Lemma contains_lstrip c s :
  contains c (lstrip s) = true → contains c s = true.
Proof.
  induction s as [|b s IH]; simpl; [done|].
  destruct (isspace b); simpl; [|done]. destruct (decide (b = c)); auto.
Qed.

Lemma contains_rstrip c s :
  contains c (rstrip s) = true → contains c s = true.
Proof.
  induction s as [|b s IH]; simpl; [done|].
  destruct (rstrip s) as [|k ks] eqn:Hr.
  - destruct (isspace b); simpl; [done|]. by destruct (decide (b = c)).
  - simpl in *. destruct (decide (b = c)); [done|]. exact IH.
Qed.

Lemma contains_strip c s :
  contains c (strip s) = true → contains c s = true.
Proof. intros ?%contains_rstrip. by apply contains_lstrip. Qed.

(** A string is clean in front when it does not begin with whitespace. *)
Lemma lstrip_clean s :
  match s with String a _ => isspace a = false | EmptyString => True end →
  lstrip s = s.
Proof. destruct s as [|a s]; simpl; [done|]. by intros ->. Qed.

Lemma lstrip_is_clean s :
  match lstrip s with
  | String a _ => isspace a = false
  | EmptyString => True
  end.
Proof.
  induction s as [|a s IH]; simpl; [done|].
  destruct (isspace a) eqn:Ha; [done|]. simpl. done.
Qed.

Lemma rstrip_keeps_clean s :
  match s with String a _ => isspace a = false | EmptyString => True end →
  match rstrip s with
  | String a _ => isspace a = false
  | EmptyString => True
  end.
Proof.
  destruct s as [|a s]; simpl; [done|]. intros Ha.
  destruct (rstrip s); [by rewrite Ha|done].
Qed.

Lemma rstrip_idemp s : rstrip (rstrip s) = rstrip s.
Proof.
  induction s as [|a s IH]; simpl; [done|].
  destruct (rstrip s) as [|k ks] eqn:Hr.
  - destruct (isspace a) eqn:Ha; simpl; [done|]. by rewrite Ha.
  - simpl in *. rewrite IH. done.
Qed.

Lemma strip_idemp s : strip (strip s) = strip s.
Proof.
  unfold strip. rewrite lstrip_clean.
  - apply rstrip_idemp.
  - apply rstrip_keeps_clean, lstrip_is_clean.
Qed.

Lemma owner_of_line_owner line owner :
  owner_of_line line = Some owner →
  contains "@" owner = true ∧ contains "." owner = true
  ∧ contains "#" owner = false ∧ strip owner = owner
  ∧ ∀ c, contains c line = false → contains c owner = false.
Proof.
  unfold owner_of_line.
  set (cut := if contains "#" line then before "#" line else line).
  destruct (contains "@" (strip cut) && contains "." (strip cut)) eqn:Hat;
    [|done].
  intros [= <-]. apply andb_prop in Hat as [Hat Hdot].
  split_and!; [done|done| |apply strip_idemp|].
  - destruct (contains "#" (strip cut)) eqn:Hh; [|done].
    apply contains_strip in Hh. unfold cut in Hh.
    destruct (contains "#" line) eqn:Hl; [|congruence].
    by rewrite before_absent in Hh.
  - intros c Hc. destruct (contains c (strip cut)) eqn:Hh; [|done].
    apply contains_strip in Hh. unfold cut in Hh.
    destruct (contains "#" line); [apply contains_before in Hh|]; congruence.
Qed.

Lemma owner_of_line_fixed owner :
  contains "@" owner = true → contains "." owner = true →
  contains "#" owner = false → strip owner = owner →
  owner_of_line owner = Some owner.
Proof.
  intros Hat Hdot Hh Hs. unfold owner_of_line.
  by rewrite Hh, Hs, Hat, Hdot.
Qed.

• • • • •

▸ **PROBLEM DESCRIPTION**:
Please retype the listing word for word, from its first line through the line containing "destruct (rstrip s); [by rewrite Ha|done].", and add nothing else.

▸ **TASK RESPONSE**:
Lemma contains_lstrip c s :
  contains c (lstrip s) = true → contains c s = true.
Proof.
  induction s as [|b s IH]; simpl; [done|].
  destruct (isspace b); simpl; [|done]. destruct (decide (b = c)); auto.
Qed.

Lemma contains_rstrip c s :
  contains c (rstrip s) = true → contains c s = true.
Proof.
  induction s as [|b s IH]; simpl; [done|].
  destruct (rstrip s) as [|k ks] eqn:Hr.
  - destruct (isspace b); simpl; [done|]. by destruct (decide (b = c)).
  - simpl in *. destruct (decide (b = c)); [done|]. exact IH.
Qed.

Lemma contains_strip c s :
  contains c (strip s) = true → contains c s = true.
Proof. intros ?%contains_rstrip. by apply contains_lstrip. Qed.

(** A string is clean in front when it does not begin with whitespace. *)
Lemma lstrip_clean s :
  match s with String a _ => isspace a = false | EmptyString => True end →
  lstrip s = s.
Proof. destruct s as [|a s]; simpl; [done|]. by intros ->. Qed.

Lemma lstrip_is_clean s :
  match lstrip s with
  | String a _ => isspace a = false
  | EmptyString => True
  end.
Proof.
  induction s as [|a s IH]; simpl; [done|].
  destruct (isspace a) eqn:Ha; [done|]. simpl. done.
Qed.

Lemma rstrip_keeps_clean s :
  match s with String a _ => isspace a = false | EmptyString => True end →
  match rstrip s with
  | String a _ => isspace a = false
  | EmptyString => True
  end.
Proof.
  destruct s as [|a s]; simpl; [done|]. intros Ha.
  destruct (rstrip s); [by rewrite Ha|done].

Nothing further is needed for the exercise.